The composition and function of the uniporter has been well-characterised n vitro and in cell culture models and the physiological role of uniporter is beginning to emerge with in vivo characterisation of knockout mutants[5]. However, current data present a complex and sometimes contradictory picture. We have generated a comprehensive genetic toolkit to analyse the core uniporter components that are conserved in Drosophila – MCU, EMRE, MICU1 and MICU3 (Drosophila lack MICU2)[6]. Our initial characterisation of these uniporter components has revealed some surprising outcomes.

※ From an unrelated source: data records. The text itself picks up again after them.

(* ===== verification/Sha256.v ===== *)
(** * SHA-256 (Go's crypto/sha256)

    FIPS 180-4 SHA-256 on byte strings, executable, sharing the padding and
    the words of [Sha1].  The authenticator keys its cache of verified
    passwords with it (auth.go [cacheKey]). *)

From S2P Require Import Prelude GoLib Sha1.

Definition rotr (n x : Z) : Z := w32 (Z.lor (Z.shiftr x n) (Z.shiftl x (32 - n))).

(** The constants as the standard defines them: the first 32 bits of the
    fractional parts of the cube roots and square roots of the first primes. *)
Definition is_prime (n : Z) : bool := forallb (fun d => negb (n mod Z.of_nat d =? 0)) (seq 2 (Z.to_nat n - 2)).
Definition primes : list Z := List.filter is_prime (Z.of_nat <$> seq 2 310).

(** The integer [k]-th root below [2^bits], from the highest bit down. *)
Fixpoint iroot (k : Z) (bits : nat) (r x : Z) : Z :=
  match bits with
  | O => r
  | S b => let r' := r + 2 ^ Z.of_nat b in iroot k b (if r' ^ k <=? x then r' else r) x
  end.
Definition fracRoot (k p : Z) : Z := w32 (iroot k 36 0 (p * 2 ^ (32 * k))).

Definition k256 : list Z := Eval vm_compute in fracRoot 3 <$> primes.
Definition h256 : list Z := Eval vm_compute in fracRoot 2 <$> take 8 primes.

(** The schedule, newest word first. *)
Fixpoint extend256 (n : nat) (w : list Z) : list Z :=
  match n with
  | O => w
  | S n' =>
      let at_ k := default 0 (w !! k) in
      let s0 := let x := at_ 14%nat in Z.lxor (Z.lxor (rotr 7 x) (rotr 18 x)) (Z.shiftr x 3) in
      let s1 := let x := at_ 1%nat in Z.lxor (Z.lxor (rotr 17 x) (rotr 19 x)) (Z.shiftr x 10) in
      extend256 n' (w32 (at_ 15%nat + s0 + at_ 6%nat + s1) :: w)
  end.

Record regs256 : Type := mkRegs256 { ha : Z; hb : Z; hc : Z; hd : Z; he : Z; hf : Z; hg : Z; hh : Z }.

Definition round256 (r : regs256) (kw : Z * Z) : regs256 :=
  let '(mkRegs256 a b c d e f g h) := r in
  let s1 := Z.lxor (Z.lxor (rotr 6 e) (rotr 11 e)) (rotr 25 e) in
  let ch := Z.lxor (Z.land e f) (Z.land (w32 (Z.lnot e)) g) in
  let t1 := h + s1 + ch + fst kw + snd kw in
  let s0 := Z.lxor (Z.lxor (rotr 2 a) (rotr 13 a)) (rotr 22 a) in
  let maj := Z.lxor (Z.lxor (Z.land a b) (Z.land a c)) (Z.land b c) in
  mkRegs256 (w32 (t1 + s0 + maj)) a b c (w32 (d + t1)) e f g.

Definition block256 (r : regs256) (ws : list Z) : regs256 :=
  let s := foldl round256 r (zip k256 (reverse (extend256 48 (reverse ws)))) in
  mkRegs256 (w32 (ha r + ha s)) (w32 (hb r + hb s)) (w32 (hc r + hc s)) (w32 (hd r + hd s))
            (w32 (he r + he s)) (w32 (hf r + hf s)) (w32 (hg r + hg s)) (w32 (hh r + hh s)).

Fixpoint blocks256 (fuel : nat) (ws : list Z) (r : regs256) : regs256 :=
  match fuel with
  | O => r
  | S f => match ws with [] => r | _ => blocks256 f (drop 16 ws) (block256 r (take 16 ws)) end
  end.

Definition digest256 (m : string) : list Z :=
  let ws := words (pad (bytes_of m)) in
  let at_ k := default 0 (h256 !! k) in
  let r := blocks256 (length ws) ws (mkRegs256 (at_ 0%nat) (at_ 1%nat) (at_ 2%nat) (at_ 3%nat) (at_ 4%nat) (at_ 5%nat) (at_ 6%nat) (at_ 7%nat)) in
  [ha r; hb r; hc r; hd r; he r; hf r; hg r; hh r].

Definition sha256_hex (m : string) : string := foldr (fun w acc => hex_word 8 w acc) "" (digest256 m).

(** The 32 bytes of the sum. *)
Definition word_bytes (w : Z) (acc : string) : string :=
  String (byte_of (w / 2^24)) (String (byte_of (w / 2^16 mod 256)) (String (byte_of (w / 2^8 mod 256)) (String (byte_of (w mod 256)) acc))).
Definition sha256 (m : string) : string := foldr word_bytes "" (digest256 m).

(** The FIPS 180 test vectors. *)
Example sha256_empty : sha256_hex "" = "e3b0c44298fc1c149afbf4c8996fb92427ae41e4649b934ca495991b7852b855".
Proof. vm_compute. reflexivity. Qed.
Example sha256_abc : sha256_hex "abc" = "ba7816bf8f01cfea414140de5dae2223b00361a396177a9cb410ff61f20015ad".
Proof. vm_compute. reflexivity. Qed.
Example sha256_two_blocks :
  sha256_hex "abcdbcdecdefdefgefghfghighijhijkijkljklmklmnlmnomnopnopq" = "248d6a61d20638b8e5c026930c3e6039a33ce45964ff2167f6ecedd419db06c1".
Proof. vm_compute. reflexivity. Qed.
Lemma astep_inv w w' : astep w w' -> aw_swaps w < 2^64 -> ainv w -> ainv w'.
Proof.
  intros Hst Hsw Hw. pose proof Hw as [[He H0] Hc Hs Ht Ho].
  destruct Hst as [i remote user pass now m a Hb|remote user pass now a Hb|i m g Hi|i m g ok r a Hi Hf|i Hi|i t b a cs Hin Hb|i a cs Hb|t a cs Hb].
  - apply authBegin_keeps in Hb as [HV Hm]. destruct (Hm m eq_refl) as (E1 & E2 & E3 & E4). apply ainv_same; [done..|].
    intros j m' g ok [[<- [= <- <- <-]]|[_ Hj]]%lookup_insert_Some; [|by eapply Ho]. split_and!; [congruence|congruence|lia|lia|].
    intros _. split; [done|discriminate].
  - apply authBegin_keeps in Hb as [HV _]. by apply ainv_same.
  - apply ainv_same; [done..|]. intros j m' g' ok [[<- [= <- <- <-]]|[_ Hj]]%lookup_insert_Some; [|by eapply Ho].
    destruct (Ho _ _ _ _ Hi) as (Hr & Hep & Hg & Hsame). split_and!; [done|done|lia|lia|]. intros Hgs. destruct (Hsame Hgs) as [Htb _].
    split; [done|]. intros [= Hck]. by eapply authCheck_vouched.
  - destruct (finish_inv w i m g ok r a Hw Hsw Hi Hf) as (Hr & Hc' & E1 & E2 & E3). split; cbn; [by rewrite E2|done| | |].
    + intros j c p. rewrite E1, E3. apply Hs.
    + intros t Htk. destruct r as [t'| |]; [|by apply Ht..]. apply elem_of_cons in Htk as [->|Htk]; [|by apply Ht].
      destruct Hr as (-> & Hl & _). pose proof (Htab _ _ _ Hl) as ->. done.
    + intros j m' g' ok' [_ Hj]%lookup_delete_Some. rewrite E1. by eapply Ho.
  - split; cbn; [done|done| |done|done]. intros j c p [[<- <-]|[_ Hj]]%lookup_insert_Some; [done|by eapply Hs].
  - apply bind_sess in Hb as (Hs' & E1 & E2 & E3); [|done|by apply Ht]. split; cbn; [by rewrite E2| |done|done|].
    + intros ck user. rewrite E1, E3. apply Hc.
    + intros j m g ok. rewrite E1. apply Ho.
  - apply unbind_sess in Hb as (Hs' & E1 & E2 & E3); [|done]. split; cbn; [by rewrite E2| |done|done|].
    + intros ck user. rewrite E1, E3. apply Hc.
    + intros j m g ok. rewrite E1. apply Ho.
  - pose proof (swap_sess _ _ _ _ _ Hs Hb) as Hs'. injection Hb as <- <-. split; cbn; [| |done|done|].
    + split; [|lia]. rewrite He. unfold u64. rewrite Zplus_mod_idemp_l. f_equal. lia.
    + intros ck user H. cbn in H. by rewrite lookup_empty in H.
    + intros j m g ok Hj. destruct (Ho _ _ _ _ Hj) as (? & ? & ? & _). split_and!; [done|done|lia|lia|]. lia.
Qed.

Lemma reach_inv t w : rtc astep (quietStart t) w -> aw_swaps w < 2^64 -> ainv w.
Proof.
  intros Hr. revert w Hr. apply (rtc_ind_r (fun w => aw_swaps w < 2^64 -> ainv w) (quietStart t)).
  - intros _. split; cbn; [done|intros ck user H; cbn in H; by rewrite lookup_empty in H|intros i c p H; by rewrite lookup_empty in H
      |intros x H; by apply elem_of_nil in H|intros i m g ok H; by rewrite lookup_empty in H].
  - intros w w' _ Hst IH Hsw. pose proof (astep_swaps _ _ Hst). eapply astep_inv; [done|lia|]. apply IH. lia.
Qed.
End world.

Flies lacking the essential channel components MCU or EMRE are completely viable, with only mild phenotypes. In contrast, MICU1 KO causes developmental lethality, consistent with loss of its gatekeeping activity leading to unregulated Ca2+ uptake. Most surprisingly, this was not rescued by loss of MCU or EMRE, suggesting a uniporter-independent role of MICU1. These reagents will be an important resource for investigating the diversity of uniporter function in health and disease.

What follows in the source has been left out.